Operation Kieferbruch

US-Präsident Lyndon B. Johnson (links) bei einem Besuch von Südvietnam im Oktober 1966 mit General William Westmoreland, Leutenant General Nguyen Van Thieu und dem südvietnamesischen Regierungschef Nguyen Cao Ky. Bild: Public Domain

US-Militär wollte im Vietnamkrieg Nuklearwaffen einsetzen

Wie nunmehr bekannt gewordene Freigaben streng geheimer Akten belegen, begann der Oberbefehlshaber der amerikanischen Streitkräfte im Vietnamkrieg, General William C. Westmoreland, im Februar 1968 eigenmächtig mit der Vorbereitung eines Nukleareinsatzes in Vietnam, meldet die New York Times.

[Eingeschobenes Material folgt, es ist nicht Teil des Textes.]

(** * libvips-mcp: the tool registry and the switch-based dispatcher of
      [src/index.ts], embedded as a state-and-exception monad over an explicit
      world (filesystem, the module-level bindings [vips] and [tools], the
      console, and a trace of the calls made into the two image libraries).

    Conventions of the model.
    - JavaScript values that travel through the handler ([args as any]) are
      [JValue]s.  Numbers are exact rationals or NaN: IEEE rounding,
      infinities and negative zero are outside the model.  Strings are byte
      strings; on ASCII text they agree with JavaScript's UTF-16 strings.
    - The two image libraries (sharp, wasm-vips), the operating system's say
      on [mkdir], and the engine built-ins [JSON.stringify] and string to
      number conversion are parameters, collected in the record [Backends].
    - [Vips()] either works on this machine or does not: its outcome is one
      parameter, the same at every attempt.
    - [Math.random()] is not resolved: a value that depends on a draw is kept
      as a function of the draw ([ARandom]) inside the recorded call. *)

From Stdlib Require Import ZArith QArith Qround Qpower String Ascii List Bool Lia.
From stdpp Require Import base gmap strings list pretty.

Set Warnings "-register-all".

Open Scope string_scope.
Open Scope list_scope.

(* ===================================================================== *)
(** ** JavaScript values                                                  *)
(* ===================================================================== *)

Inductive Num :=
| NaN
| Fin (q : Q).

Inductive JValue :=
| JUndefined
| JNull
| JBool (b : bool)
| JNum (n : Num)
| JStr (s : string)
| JBuffer (s : string)
| JArr (items : list JValue)
| JObj (fields : list (string * JValue)).

Definition num (z : Z) : JValue := JNum (Fin (inject_Z z)).

Definition dq : string := String (ascii_of_nat 34) EmptyString.
Definition nl : string := String (ascii_of_nat 10) EmptyString.

(** Number to string: the decimal expansion, which is what the engine prints
    for a number of moderate size with few digits (every JSON literal has a
    finite expansion; exponent notation is outside the model). *)
Fixpoint frac_digits (fuel : nat) (r d : Z) : string :=
  match fuel with
  | O => ""
  | S fuel' =>
      if (r =? 0)%Z then ""
      else pretty ((10 * r) / d)%Z +:+ frac_digits fuel' ((10 * r) mod d)%Z d
  end.

Definition show_num (q : Q) : string :=
  let n := Qnum q in
  let d := Zpos (Qden q) in
  if (n mod d =? 0)%Z then pretty (n / d)%Z
  else
    let a := Z.abs n in
    (if (n <? 0)%Z then "-" else "") +:+ pretty (a / d)%Z +:+ "." +:+
    frac_digits 20 (a mod d)%Z d.

Fixpoint join (sep : string) (l : list string) : string :=
  match l with
  | [] => ""
  | [x] => x
  | x :: rest => x +:+ sep +:+ join sep rest
  end.

(** [String(v)], which is also what a template literal does to [${v}]. *)
Fixpoint show (v : JValue) : string :=
  match v with
  | JUndefined => "undefined"
  | JNull => "null"
  | JBool true => "true"
  | JBool false => "false"
  | JNum NaN => "NaN"
  | JNum (Fin q) => show_num q
  | JStr s => s
  | JBuffer s => s
  | JArr items =>
      join "," (List.map (fun x => match x with
                                   | JUndefined | JNull => ""
                                   | _ => show x
                                   end) items)
  | JObj _ => "[object Object]"
  end.

(** Truthiness, as tested by [if (v)], [!v], [v ? a : b] and [v || d]. *)
Definition truthy (v : JValue) : bool :=
  match v with
  | JUndefined | JNull => false
  | JBool b => b
  | JNum NaN => false
  | JNum (Fin q) => negb (Qeq_bool q 0)
  | JStr s => negb (String.eqb s "")
  | JBuffer _ | JArr _ | JObj _ => true
  end.

Definition js_or (v d : JValue) : JValue := if truthy v then v else d.

(** [v === 's'] for a string literal (the labels of a [switch]). *)
Definition str_is (v : JValue) (s : string) : bool :=
  match v with
  | JStr x => String.eqb x s
  | _ => false
  end.

(** Property read [o.k] on a value that is an object. *)
Fixpoint assoc {A} (k : string) (l : list (string * A)) : option A :=
  match l with
  | [] => None
  | (k', x) :: rest => if String.eqb k k' then Some x else assoc k rest
  end.

Definition field (o : JValue) (k : string) : JValue :=
  match o with
  | JObj fs => default JUndefined (assoc k fs)
  | _ => JUndefined
  end.

(** Assignment [o.k = x] on an object literal: replaces in place, or appends. *)
Fixpoint set_field (k : string) (x : JValue) (fs : list (string * JValue))
  : list (string * JValue) :=
  match fs with
  | [] => [(k, x)]
  | (k', y) :: rest =>
      if String.eqb k k' then (k, x) :: rest else (k', y) :: set_field k x rest
  end.

(** Arithmetic on numbers. *)
Definition num_lift2 (f : Q -> Q -> Q) (a b : Num) : Num :=
  match a, b with
  | Fin x, Fin y => Fin (Qred (f x y))
  | _, _ => NaN
  end.

Definition num_add := num_lift2 Qplus.
Definition num_sub := num_lift2 Qminus.
Definition num_mul := num_lift2 Qmult.
Definition num_div := num_lift2 Qdiv.
Definition num_neg (a : Num) : Num :=
  match a with Fin x => Fin (Qred (- x)) | NaN => NaN end.
Definition num_lt (a b : Num) : bool :=
  match a, b with
  | Fin x, Fin y => match Qcompare x y with Lt => true | _ => false end
  | _, _ => false
  end.
Definition Math_floor (a : Num) : Num :=
  match a with Fin x => Fin (inject_Z (Qfloor x)) | NaN => NaN end.

Definition Qn (z : Z) : Num := Fin (inject_Z z).

(** Number of times the body of [for (let i = 0; i < n; i++)] runs. *)
Definition trip_count (n : Num) : nat :=
  match n with
  | NaN => 0%nat
  | Fin q => Z.to_nat (Qceiling q)
  end.

(** String methods used on colours. *)
Fixpoint remove_first (c : ascii) (s : string) : string :=
  match s with
  | EmptyString => EmptyString
  | String a rest => if Ascii.eqb a c then rest else String a (remove_first c rest)
  end.

Definition substr (start len : nat) (s : string) : string := substring start len s.

Definition hex_digit (c : ascii) : option Z :=
  let n := Z.of_nat (nat_of_ascii c) in
  if ((48 <=? n) && (n <=? 57))%Z then Some (n - 48)%Z
  else if ((97 <=? n) && (n <=? 102))%Z then Some (n - 87)%Z
  else if ((65 <=? n) && (n <=? 70))%Z then Some (n - 55)%Z
  else None.

Fixpoint hex_prefix (s : string) (acc : option Z) : option Z :=
  match s with
  | EmptyString => acc
  | String c rest =>
      match hex_digit c with
      | Some d => hex_prefix rest (Some (16 * default 0%Z acc + d)%Z)
      | None => acc
      end
  end.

Unter dem Codenamen "Fracture Jaw" (Kieferbruch) sollten Nuklearwaffen nach Südvietnam verlegt werden, um bei der Verteidigung von Khe Sanh gegen nordvietnamesische Truppen eingesetzt zu werden. Für den Fall, dass sich die Umstände verschlechterten, wollte Westmoreland sowohl atomare als auch chemische Waffen einsetzen.

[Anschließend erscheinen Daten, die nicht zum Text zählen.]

(** * Strix pre-flight pipeline: configuration store, settings screen,
      interactive target collection and the run orchestrator.

    Shallow embedding of [strix/interface/config_manager.py],
    [strix/interface/menu.py] and [strix/interface/main.py].

    Python dictionaries are finite maps ([gmap string _]); [os.environ] is a
    [gmap string string]; a Python string is a [string]; [None] is [None].
    Functions that touch the file system thread the state of the
    [~/.strix/.env] file explicitly.  Code that terminates the interpreter
    ([sys.exit]) lives in a small writer/error monad whose log is the list of
    calls made to the external collaborators. *)

From Stdlib Require Import ZArith Ascii String.
From stdpp Require Import gmap strings list fin_maps pretty.

Open Scope string_scope.
Open Scope list_scope.
Open Scope stdpp_scope.

(** ** Python values *)

(** Truthiness of a Python [str]: every string but the empty one. *)
Definition truthy (s : string) : bool :=
  match s with
  | EmptyString => false
  | String _ _ => true
  end.

(** Truthiness of [str | None], as tested on the result of [os.getenv] or
    [dict.get] without a default. *)
Definition truthy_opt (o : option string) : bool :=
  match o with
  | Some s => truthy s
  | None => false
  end.

(** Python's [a or b] on [str | None] operands. *)
Definition py_or (a b : option string) : option string :=
  if truthy_opt a then a else b.

(** ASCII white space as [str.isspace] sees it: TAB, LF, VT, FF, CR, the four
    separators 0x1c-0x1f and the blank. *)
Definition isspace (c : ascii) : bool :=
  let n := nat_of_ascii c in
  (((9 <=? n) && (n <=? 13)) || ((28 <=? n) && (n <=? 32)))%nat.

Fixpoint lstrip (s : string) : string :=
  match s with
  | EmptyString => EmptyString
  | String c s' => if isspace c then lstrip s' else s
  end.

Fixpoint rstrip (s : string) : string :=
  match s with
  | EmptyString => EmptyString
  | String c s' =>
      match rstrip s' with
      | EmptyString => if isspace c then EmptyString else String c EmptyString
      | r => String c r
      end
  end.

(** [str.strip()] without argument. *)
Definition strip (s : string) : string := rstrip (lstrip s).

(** ** config_manager.py *)

Module ConfigManager.
(** An entry of a state of shape [N, H, K, V] belongs to the program of its
    sequence, head and block of value features. *)
Lemma grid_state (get : S -> mem R) (bufs : S) (nh i j : Z) (x : R) :
  1 <= BV -> V <= NV * BV ->
  (forall i_v i_nh s a, 0 <= i_v < NV -> 0 <= i_nh < N * H ->
     (forall i' j', 0 <= i' < K -> in_block BV V i_v j' ->
        a <> i_nh * K * V + i' * V + j') ->
     get (kernel (i_v, 0, i_nh) s) a = get s a) ->
  Inv bufs ->
  0 <= nh < N * H -> 0 <= i < K -> 0 <= j < V ->
  (forall s, Inv s -> get (kernel (j / BV, 0, nh) s) (nh * K * V + i * V + j) = x) ->
  get (run bufs) (nh * K * V + i * V + j) = x.
Proof.
  intros BV_pos NV_covers Hframe Hinv Hnh Hi Hj Hown.
  destruct (block_of BV V NV j BV_pos NV_covers Hj) as [HjN Hblk].
  apply (launch_owner rt (NV, 1, N * H) kernel
           (fun s => get s (nh * K * V + i * V + j))
           Inv bufs (j / BV, 0, nh) x rt_fair Hinv Inv_kept).
  - apply In_grid_programs. cbn [fst snd]. lia.
  - exact Hown.
  - intros [[i_v i_k] i_nh] s Hin Hne.
    apply In_grid_programs in Hin. cbn [fst snd] in Hin.
    destruct Hin as (Hiv & Hik & Hinh).
    assert (i_k = 0) by lia. subst i_k.
    apply Hframe; try lia.
    intros i' j' Hi' [Hb1 Hb2] E.
    assert (E' : (nh * K + i) * V + j = (i_nh * K + i') * V + j') by lia.
    apply row_addr_inj in E'; try lia.
    destruct E' as (En & _ & Ej). subst j'.
    apply Hne. f_equal; [f_equal|].
    + apply (block_owner BV V). split; assumption.
    + lia.
Qed.

End GridOwners.

(** * The launchers *)

Lemma lor_ge (x y : Z) : 0 <= x -> 0 <= y -> x <= Z.lor x y /\ 0 <= Z.lor x y.
Proof.
  intros Hx Hy.
  assert (Hl : Z.land x y <= y).
  { rewrite <- (Z2N.id x), <- (Z2N.id y) by lia.
    rewrite <- N2Z.inj_land. apply N2Z.inj_le. apply N.land_le_r. }
  pose proof (Z.add_lor_land x y).
  pose proof (proj2 (Z.lor_nonneg x y) (conj Hx Hy)). lia.
Qed.

Lemma lor_shiftr_ge (x s : Z) :
  0 <= x -> x <= Z.lor x (Z.shiftr x s) /\ 0 <= Z.lor x (Z.shiftr x s).
Proof.
  intros Hx. apply lor_ge; [exact Hx|]. apply Z.shiftr_nonneg. exact Hx.
Qed.

Lemma next_power_of_2_ge (n : Z) : 1 <= n -> n <= next_power_of_2 n.
Proof.
  intros Hn. unfold next_power_of_2. cbv zeta.
  set (a0 := n - 1). assert (H0 : 0 <= a0) by (unfold a0; lia).
  destruct (lor_shiftr_ge a0 1 H0) as [L1 P1]. set (a1 := Z.lor a0 _) in *.
  destruct (lor_shiftr_ge a1 2 P1) as [L2 P2]. set (a2 := Z.lor a1 _) in *.
  destruct (lor_shiftr_ge a2 4 P2) as [L3 P3]. set (a3 := Z.lor a2 _) in *.
  destruct (lor_shiftr_ge a3 8 P3) as [L4 P4]. set (a4 := Z.lor a3 _) in *.
  destruct (lor_shiftr_ge a4 16 P4) as [L5 P5]. set (a5 := Z.lor a4 _) in *.
  destruct (lor_shiftr_ge a5 32 P5) as [L6 P6]. set (a6 := Z.lor a5 _) in *.
  unfold a0 in *. lia.
Qed.

Lemma cdiv_one (x y : Z) : 1 <= x <= y -> cdiv x y = Ok 1.
Proof.
  intros Hxy. unfold cdiv.
  destruct (Z.eqb_spec y 0) as [E|_]; [lia|].
  f_equal. symmetry. apply (Z.div_unique _ _ 1 (x - 1)); lia.
Qed.

Lemma cdiv_covers (x y : Z) :
  0 <= x -> 1 <= y -> exists n, cdiv x y = Ok n /\ 0 <= n /\ x <= n * y.
Proof.
  intros Hx Hy. unfold cdiv.
  destruct (Z.eqb_spec y 0) as [E|_]; [lia|].
  exists ((x + y - 1) / y). split; [reflexivity|].
  pose proof (Z.div_mod (x + y - 1) y ltac:(lia)).
  pose proof (Z.mod_pos_bound (x + y - 1) y ltac:(lia)).
  split; [apply Z.div_pos; lia|nia].
Qed.

Lemma cdiv_one_inv (x y : Z) : cdiv x y = Ok 1 -> 0 < y -> 1 <= x <= y.
Proof.
  unfold cdiv. destruct (Z.eqb_spec y 0) as [E|_]; [discriminate|].
  intros E Hy. inversion E as [E1].
  pose proof (Z.div_mod (x + y - 1) y ltac:(lia)).
  pose proof (Z.mod_pos_bound (x + y - 1) y ltac:(lia)).
  nia.
Qed.

Lemma fwd_BV_pos (V : Z) : 1 <= V -> 1 <= fwd_BV V.
Proof. intros HV. unfold fwd_BV. pose proof (next_power_of_2_ge V HV). lia. Qed.

Lemma bwd_BV_pos (V : Z) : 1 <= V -> 1 <= bwd_BV V.
Proof. intros HV. unfold bwd_BV. pose proof (next_power_of_2_ge V HV). lia. Qed.

Section Launchers.
Context {R : Type} {A : Arith R}.

(** What the forward launcher returns on well-shaped inputs. *)
Lemma fwd_unfold (rt : runtime R) (q k v beta : tensor R) (scale : R)
    (initial_state : option (tensor R)) (output_final_state : bool)
    (cu_seqlens : option (list Z)) (B T H K V : Z) :
  shape k = [B; T; H; K] -> shape v = [B; T; H; V] -> 1 <= K -> 1 <= V ->
  exists NV,
    cdiv V (fwd_BV V) = Ok NV /\ 0 <= NV /\ V <= NV * fwd_BV V /\
    let N := nseq cu_seqlens B in
    let bufs :=
      launch rt (NV, 1, N * H)
        (fused_recurrent_delta_rule_fwd_kernel
           (data q) (data k) (data v) (data beta) (option_map data initial_state)
           cu_seqlens scale T B H K V (next_power_of_2 K) (fwd_BV V)
           (Nat.eqb (ndim beta) (ndim v)))
        {| fb_u := junk rt 2; fb_o := junk rt 0;
           fb_ht := if output_final_state then Some (junk rt 1) else None |} in
    fused_recurrent_delta_rule_fwd rt q k v beta scale initial_state
      output_final_state cu_seqlens =
    Ok ({| shape := shape v; data := fb_o bufs; requires_grad := false |},
        {| shape := shape v; data := fb_u bufs; requires_grad := false |},
        match (if output_final_state then Some [N; H; K; V] else None), fb_ht bufs with
        | Some s, Some d0 => Some {| shape := s; data := d0; requires_grad := false |}
        | _, _ => None
        end).
Proof.
  intros Hk Hv HK HV.
  destruct (cdiv_covers V (fwd_BV V) ltac:(lia) (fwd_BV_pos V HV)) as (NV & ENV & HNV & Hcov).
  exists NV. split; [exact ENV|]. split; [exact HNV|]. split; [exact Hcov|].
  cbv zeta. unfold fused_recurrent_delta_rule_fwd, fwd_with_blocks.
  rewrite Hk, Hv. cbn [shape_last rev app unpack4 bind].
  rewrite (cdiv_one K (next_power_of_2 K)) by (pose proof (next_power_of_2_ge K HK); lia).
  cbn [bind]. fold (fwd_BV V). rewrite ENV. cbn [bind Z.eqb Pos.eqb py_assert].
  unfold squeeze0, new_empty, nseq. cbn [shape data].
  destruct output_final_state; reflexivity.
Qed.
(** * Checkout of a cart: [POST /api/carts/:cid/purchase]

    A shallow embedding of the purchase handler of
    [src/routes/carts.router.js] and of [generateUniqueCode], with the three
    collections the handler touches (products, carts, tickets) as explicit
    state.

    Conventions of the embedding.
    - Identifiers ([_id], [cid], user references) are strings.
    - Quantities and stock are integers ([Z]); the handler only compares and
      subtracts them.
    - Prices and totals are JavaScript numbers.  Their arithmetic is kept
      abstract: [madd] is [+], [mscale p q] is [p * q] and [mzero] is [0].
      Every statement below holds for any such arithmetic.
    - [Cart.findById(cid).populate("products.product")] hands every line item
      holding the same reference the same product document, and a reference
      with no product becomes [null].  [product.save()] is awaited right after
      the assignment to [product.stock].  One map from [_id] to product
      therefore stands both for the populated documents and for the product
      collection; a [null] product is a failed lookup in that map.
    - [Math.random().toString(36)] and [new Date()] are inputs of the handler.

    - [purchase] is the handler when the query by [cid] resolves, every
      write to the store is accepted and no other request runs between its
      awaits; [checkout] adds the rejected query and the rejected writes,
      and [load] and [resume] split the handler at its first await.

    The handler of the users router, [POST /users], is embedded in
    [Users] further down. *)

From Stdlib Require Import ZArith String Ascii List Permutation Lia.
From stdpp Require Import base option list gmap strings.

Von diesen Plänen erfuhr der Nationale Sicherheitsberater Walt W. Rostow, der umgehend Präsident Johnson alarmierte. Johnson sah sich in seinem Misstrauen gegenüber seinen Generälen bestätigt und befürchtete, dass der Vietnamkrieg ausgedehnt werde. Wie 1950 in Korea hätte dies die Chinesen auf den Plan rufen können, die inzwischen selbst zur Atommacht aufgestiegen waren. Der Präsident persönlich befahl eine Umkehr der Verlegungspläne sowie eine Überprüfung der Strategie, um etwa peinliche Niederlagen zu vermeiden.

Die Korrespondenz der Militärs hierzu wurde unter besondere Geheimhaltung gestellt. Die Dokumente waren bereits vor zwei Jahren ohne Aufsehen freigegeben worden, wurden jedoch vom Historiker des Präsidenten Michael Beschloss für dessen neues Buch "President's of War" aufgegriffen worden. Dieser urteilt, Johnson habe zwar im Umgang mit dem Vietnamkrieg ernste Fehler gemacht, man müsse ihm jedoch für die Vermeidung einer Entwicklung zum Atomkrieg dankbar sein. Nur Wochen später gab Johnson seinen Verzicht auf eine erneute Kandidatur bekannt. Kurz darauf wurden Mitbewerber Robert Kennedy wie auch Bürgerrechtler Martin Luther King unter bis heute unklaren Umständen ermordet.

Bereits im Koreakrieg hatte Präsident Truman seinen Generälen den Einsatz der Atombombe abgeschlagen, die bereits vorsorglich auf eine Basis im Pazifik verbracht worden worden. Beschloss zufolge soll Westmoreland jedoch deutlich entschlossener gewesen sein, dem Präsident den Verlegungs- und Einsatzbefehl abzupressen. Westmoreland forderte dann im Juni 1968, wie bereits historisch bekannt, den Einsatz von Nuklearwaffen gegen Hanoi, worauf Johnson den atomwaffenfreudigen General von seiner Position abzog.

Den Einsatz der Atombombe in Vietnam verlangte auch der vormalige Airforce-Chef General a.D. Curtis E. LeMay in aller Offenheit. Gemeinsam mit dem Rechtspopulisten George Corley Wallace trat LeMay 1968 im US-Präsidentschaftswahlkampf für die neu gegründete ultrarechte American Independent Party an (Der General, der Präsident - und die Bombe). Die Wahl gewann Richard Nixon.

50 Jahre nach Johnsons Veto diskutierte dieses Jahr der amtierende US-Präsident öffentlich den Einsatz der Bombe in Nordkorea. Vermutlich waren es diesmal die Militärs, die Unbehagen äußerten.